By the end of this notebook, you should be able to:

Understand the Bayesian inverse framework
Visualise and understand the results
Modify the problem and code

Mathematical tools used:

Finite element method
Derivation of gradiant and Hessian via the adjoint method
inexact Newton-CG
Armijo line search
Bayes’ formula
randomized eigensolvers

List of software used:

FEniCS, a parallel finite element element library for the discretization of partial differential equations
PETSc, for scalable and efficient linear algebra operations and solvers
Matplotlib, A great python package that I used for plotting many of the results
Numpy, A python package for linear algebra. While extensive, this is mostly used to compute means and sums in this notebook.

1. Load modules

from __future__ import absolute_import, division, print_function

import dolfin as dl
import math
import numpy as np
import matplotlib.pyplot as plt
%matplotlib inline
from hippylib import *

import logging
logging.getLogger('FFC').setLevel(logging.WARNING)
logging.getLogger('UFL').setLevel(logging.WARNING)
dl.set_log_active(False)

np.random.seed(seed=1)

2. Generate the true parameter

This function generates a random field with a prescribed anysotropic covariance function.

def true_model(prior):
    noise = dl.Vector()
    prior.init_vector(noise,"noise")
    parRandom.normal(1., noise)
    mtrue = dl.Vector()
    prior.init_vector(mtrue, 0)
    prior.sample(noise,mtrue)
    return mtrue

3. Set up the mesh and finite element spaces

We compute a two dimensional mesh of a unit square with nx by ny elements. We define a P2 finite element space for the state and adjoint variable and P1 for the parameter.

ndim = 2
nx = 32
ny = 32
mesh = dl.UnitSquareMesh(nx, ny)
Vh2 = dl.FunctionSpace(mesh, 'Lagrange', 2)
Vh1 = dl.FunctionSpace(mesh, 'Lagrange', 1)
Vh = [Vh2, Vh1, Vh2]
print( "Number of dofs: STATE={0}, PARAMETER={1}, ADJOINT={2}".format(
    Vh[STATE].dim(), Vh[PARAMETER].dim(), Vh[ADJOINT].dim()) )

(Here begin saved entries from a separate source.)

Lemma write_block_run parts blks w t p :
  writing (blocks_taken (length blks)) parts blks (l1indirect w) t ->
  guest_file_current_block w = Z.of_nat (length blks) -> (length blks < 1034)%nat -> (length p <= 4096)%nat ->
  Z.of_nat (length (concat parts)) < 2 ^ 60 -> blocks_taken (S (length blks)) <= free_count t0 ->
  exists w' t' b, write_block idx p w t = Ok (w', t') /\
    writing (blocks_taken (length (blks ++ [b]))) (parts ++ [p]) (blks ++ [b]) (l1indirect w') t' /\
    guest_file_current_block w' = Z.of_nat (length (blks ++ [b])) /\
    wl_crc w' = crc32_update (wl_crc w) p.
Proof.
  intros HW Hk Hlen Hp Hsz Hfree. rewrite blocks_taken_S in Hfree.
  destruct (alloc_writing _ _ _ _ _ HW) as (b & t1 & Hrun & HW1 & Htab & Himg & Hbs & Htk & Hbf & Hnb & Hmono);
    [destruct (length blks =? 10)%nat; lia|].
  pose proof Htk as (Hbr & _). pose proof (aw_total _ (wr_wf _ _ _ _ _ HW1)) as Htot.
  pose proof (aw_max _ (wr_wf _ _ _ _ _ HW1)) as Hmax. rewrite (wr_total _ _ _ _ _ HW1) in Htot.
  assert (0 <= b < 2 ^ 20) as Hb by lia.
  destruct (wr_ino _ _ _ _ _ HW1) as (ino & Hi & Hlinks & Hisz).
  unfold write_block. rewrite (bind_run _ _ _ _ _ Hrun). unfold get at 1. rewrite (bind_run _ _ t1 t1 t1 eq_refl), Hbs, Hk.
  change (u32 (BSFS_MAX_DIRECTBLOCKS + 4096 / 4)) with 1034. change BSFS_MAX_DIRECTBLOCKS with 10.
  change (Z.to_nat (4096 / 4)) with 1024%nat.
  rewrite (u32_id (Z.of_nat (length blks) + 1)) by lia.
  assert (length (blks ++ [b]) = S (length blks)) as Hlb by (rewrite length_app; cbn; lia).
  destruct (Z.ltb_spec (Z.of_nat (length blks)) 10) as [Hlt|Hge].
  - (* a direct block *)
    assert (l1indirect w = None) as Hnone.
    { destruct Hlinks as (_ & _ & _ & _ & Hl). destruct (l1indirect w) as [[]|]; [lia|done]. }
    rewrite (bind_run _ _ _ (l1indirect w) (stored t1 (with_blocks ino (size ino) (blocks ino)
      (<[length blks := b]> (blocks_direct ino)) (blocks_l1indirect ino)) (t_image t1))).
    2:{ rewrite (bind_run _ _ _ _ _ (get_inode_run _ _ Hi)). destruct Hlinks as (_ & Hd & _).
        munfold. rewrite wr_in_range, Nat2Z.id by lia. by rewrite (put_inode_run _ _ _ Hi). }
    rewrite (finish_block _ _ b p _ (stored_lookup _ _ _ _ Hi) Hb), stored_stored, stored_image. eexists _, _, b. rewrite Hlb, blocks_taken_S.
    split; [done|]. cbn [l1indirect guest_file_current_block wl_crc with_blocks size blocks blocks_direct blocks_l1indirect].
    rewrite (proj2 (Nat.eqb_neq _ _)) by lia.
    split; [|split; [lia|done]]. eapply push_writing; [exact HW1|done|done|done| |].
    + rewrite with_blocks_twice. by apply links_direct; [|lia].
    + cbn [size with_blocks]. rewrite concat_snoc_length, u64_id by lia. lia.
  - (* a block in the indirect table *)
    rewrite (proj2 (Z.ltb_lt (Z.of_nat (length blks)) 1034)) by lia.
    rewrite (u32_id (Z.of_nat (length blks) - 10)) by lia.
    assert (exists ti table t2, (if Z.of_nat (length blks) - 10 =? 0 then
          l1indirect_table_idx ← bsfs_alloc_block;
          ino ← get_inode idx;
          put_inode idx (with_blocks ino (size ino) (blocks ino) (blocks_direct ino) l1indirect_table_idx) ;;
          mret (Some (l1indirect_table_idx, replicate 1024 0))
        else mret (l1indirect w)) t1 = Ok (Some (ti, table), stored t2 (with_blocks ino (size ino) (blocks ino)
          (blocks_direct ino) ti) (t_image t2)) /\
      writing (blocks_taken (length blks) + if (length blks =? 10)%nat then 2 else 1) parts blks (l1indirect w) t2 /\
      t_inode_table t2 !! Z.to_nat idx = Some ino /\ taken t2 b /\ ti <> b /\
      (links t2 blks None ino /\ length blks = 10%nat /\ taken t2 ti /\ ti ∉ blks /\ table = replicate 1024 0 \/
       links t2 blks (Some (ti, table)) ino) /\ length table = 1024%nat)
      as (ti & table & t2 & Hl1 & HW2 & Hi2 & Htk2 & Hne & Hcase & Htl).
    { destruct (Nat.eqb_spec (length blks) 10) as [E|E].
      - rewrite E. change (Z.of_nat 10 - 10 =? 0) with true. cbv iota.
        destruct (alloc_writing _ _ _ _ _ HW1) as (ti & t2 & Hrun2 & HW2 & Htab2 & Himg2 & _ & Htk2 & Htf & Hnt & Hm2);
          [rewrite E in *; cbn in *; lia|].
        rewrite <- Htab2 in Hi. exists ti, (replicate 1024 0), t2.
        rewrite (bind_run _ _ _ _ _ Hrun2), (bind_run _ _ _ _ _ (get_inode_run _ _ Hi)),
          (bind_run _ _ _ _ _ (put_inode_run _ _ _ Hi)).
        split; [done|]. rewrite E in HW2. split; [exact HW2|]. split; [done|]. split; [by eapply taken_mono|].
        split; [intros ->; destruct Htk as (_ & _ & ?); congruence|]. split; [|apply length_replicate].
        left. split; [|done]. destruct (l1indirect w) as [[]|] eqn:El1.
        + destruct Hlinks as (_ & _ & _ & _ & Hl). lia.
        + by eapply links_mono.
      - rewrite (proj2 (Z.eqb_neq _ 0)) by lia. pose proof Hlinks as (_ & _ & _ & _ & Hl).
        destruct (l1indirect w) as [[ti table]|] eqn:El1; [|lia]. destruct Hl as (_ & Hti & (_ & _ & Hu) & Hnt & Htl & _).
        exists ti, table, t1. split.
        { f_equal. f_equal. subst ti. unfold stored. destruct t1, ino; cbn in *. by rewrite list_insert_id. }
        split; [done|]. split; [done|]. split; [done|]. split; [|split; [by right|done]].
        intros ->. destruct (wr_ino _ _ _ _ _ HW) as (ino' & Hi' & (_ & _ & _ & _ & Hl') & _).
        destruct Hl' as (_ & _ & (_ & _ & ?) & _). congruence. }
    erewrite bind_run.
    2:{ rewrite (bind_run _ _ _ _ _ Hl1). munfold. rewrite wr_in_range by lia. reflexivity. }
    rewrite (finish_block _ _ b p _ (stored_lookup _ _ _ _ Hi2) Hb), stored_stored, stored_image. eexists _, _, b. rewrite Hlb, blocks_taken_S.
    split; [done|]. cbn [l1indirect guest_file_current_block wl_crc with_blocks size blocks blocks_direct blocks_l1indirect].
    split; [|split; [lia|done]]. eapply push_writing; [exact HW2|done|done|done| |].
    + replace (Z.to_nat (Z.of_nat (length blks) - 10)) with (length blks - 10)%nat by lia. rewrite with_blocks_twice.
      by apply links_indirect; [|lia| |lia].
    + cbn [size with_blocks]. rewrite concat_snoc_length, u64_id by lia. lia.
Qed.

Lemma write_blocks_run rest : forall parts blks w t,
  writing (blocks_taken (length blks)) parts blks (l1indirect w) t ->
  guest_file_current_block w = Z.of_nat (length blks) -> (length blks + length rest <= 1034)%nat ->
  Forall (fun p => (length p <= 4096)%nat) rest -> Z.of_nat (length (concat (parts ++ rest))) < 2 ^ 60 ->
  blocks_taken (length blks + length rest) <= free_count t0 ->
  exists w' t' blks', write_blocks idx rest w t = Ok (w', t') /\
    length blks' = (length blks + length rest)%nat /\
    writing (blocks_taken (length blks')) (parts ++ rest) blks' (l1indirect w') t' /\
    wl_crc w' = crc32_update (wl_crc w) (concat rest).
Proof.
  induction rest as [|p rest IH]; intros parts blks w t HW Hk Hn Hps Hsz Hfree; cbn [write_blocks].
  { exists w, t, blks. rewrite app_nil_r. split; [done|]. split; [cbn; lia|]. done. }
  apply list.Forall_cons in Hps as [Hp Hps]. cbn [length] in Hn, Hfree.
  assert (forall a b, (a <= b)%nat -> blocks_taken a <= blocks_taken b) as Hmono.
  { intros a b Hab. unfold blocks_taken. destruct (Nat.ltb_spec 10 a), (Nat.ltb_spec 10 b); lia. }
  replace (parts ++ p :: rest) with ((parts ++ [p]) ++ rest) in * by (by rewrite <- app_assoc).
  destruct (write_block_run parts blks w t p HW Hk) as (w1 & t1 & b & Hrun & HW1 & Hk1 & Hc1); [lia|done| | |].
  { rewrite !concat_app, !length_app in Hsz. lia. }
  { etransitivity; [|exact Hfree]. apply Hmono. lia. }
  destruct (IH _ _ _ _ HW1 Hk1) as (w2 & t2 & blks2 & Hrun2 & Hl2 & HW2 & Hc2);
    [rewrite length_app; cbn; lia|done|done|rewrite length_app; cbn; by replace (length blks + 1 + length rest)%nat
      with (length blks + S (length rest))%nat by lia|].
  exists w2, t2, blks2. rewrite (bind_run _ _ _ _ _ Hrun). split; [done|].
  split; [rewrite Hl2, length_app; cbn; lia|]. split; [done|].
  rewrite Hc2, Hc1. symmetry. apply crc32_update_app.
Qed.
End writing.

Number of dofs: STATE=4225, PARAMETER=1089, ADJOINT=4225

4. Set up the forward problem

Let $\Omega$ be the unit square in $\mathbb{R}^2$ , and $\Gamma_D$ , $\Gamma_N$ be the Dirichlet and Neumann portitions of the boundary $\partial \Omega$ (that is $\Gamma_D \cup \Gamma_N = \partial \Omega$ , $\Gamma_D \cap \Gamma_N = \emptyset$ ). The forward problem reads

$\left\{ \begin{array}{ll} \nabla \cdot \left( e^m \nabla u\right) = f & \text{in } \Omega\\ u = u_D & \text{on } \Gamma_D, \\ e^m \nabla u \cdot \boldsymbol{n} = 0 & \text{on } \Gamma_N, \end{array} \right.$

where $u \in \mathcal{V}$ is the state variable, and $m \in \mathcal{M}$ is the uncertain parameter. Here $\Gamma_D$ corresponds to the top and bottom sides of the unit square, and $\Gamma_N$ corresponds to the left and right sides. We also let $f = 0$ , and $u_D = 1$ on the top boundary and $u_D = 0$ on the bottom boundary.

To set up the forward problem we use the PDEVariationalProblem class, which requires the following inputs

the finite element spaces for the state, parameter, and adjoint variables Vh
the pde in weak form pde_varf
the boundary conditions bc for the forward problem and bc0 for the adjoint and incremental problems.

The PDEVariationalProblem class offer the following functionality:

solving the forward/adjoint and incremental problems
evaluate first and second partial derivative of the forward problem with respect to the state, parameter, and adojnt variables.

def u_boundary(x, on_boundary):
    return on_boundary and ( x[1] < dl.DOLFIN_EPS or x[1] > 1.0 - dl.DOLFIN_EPS)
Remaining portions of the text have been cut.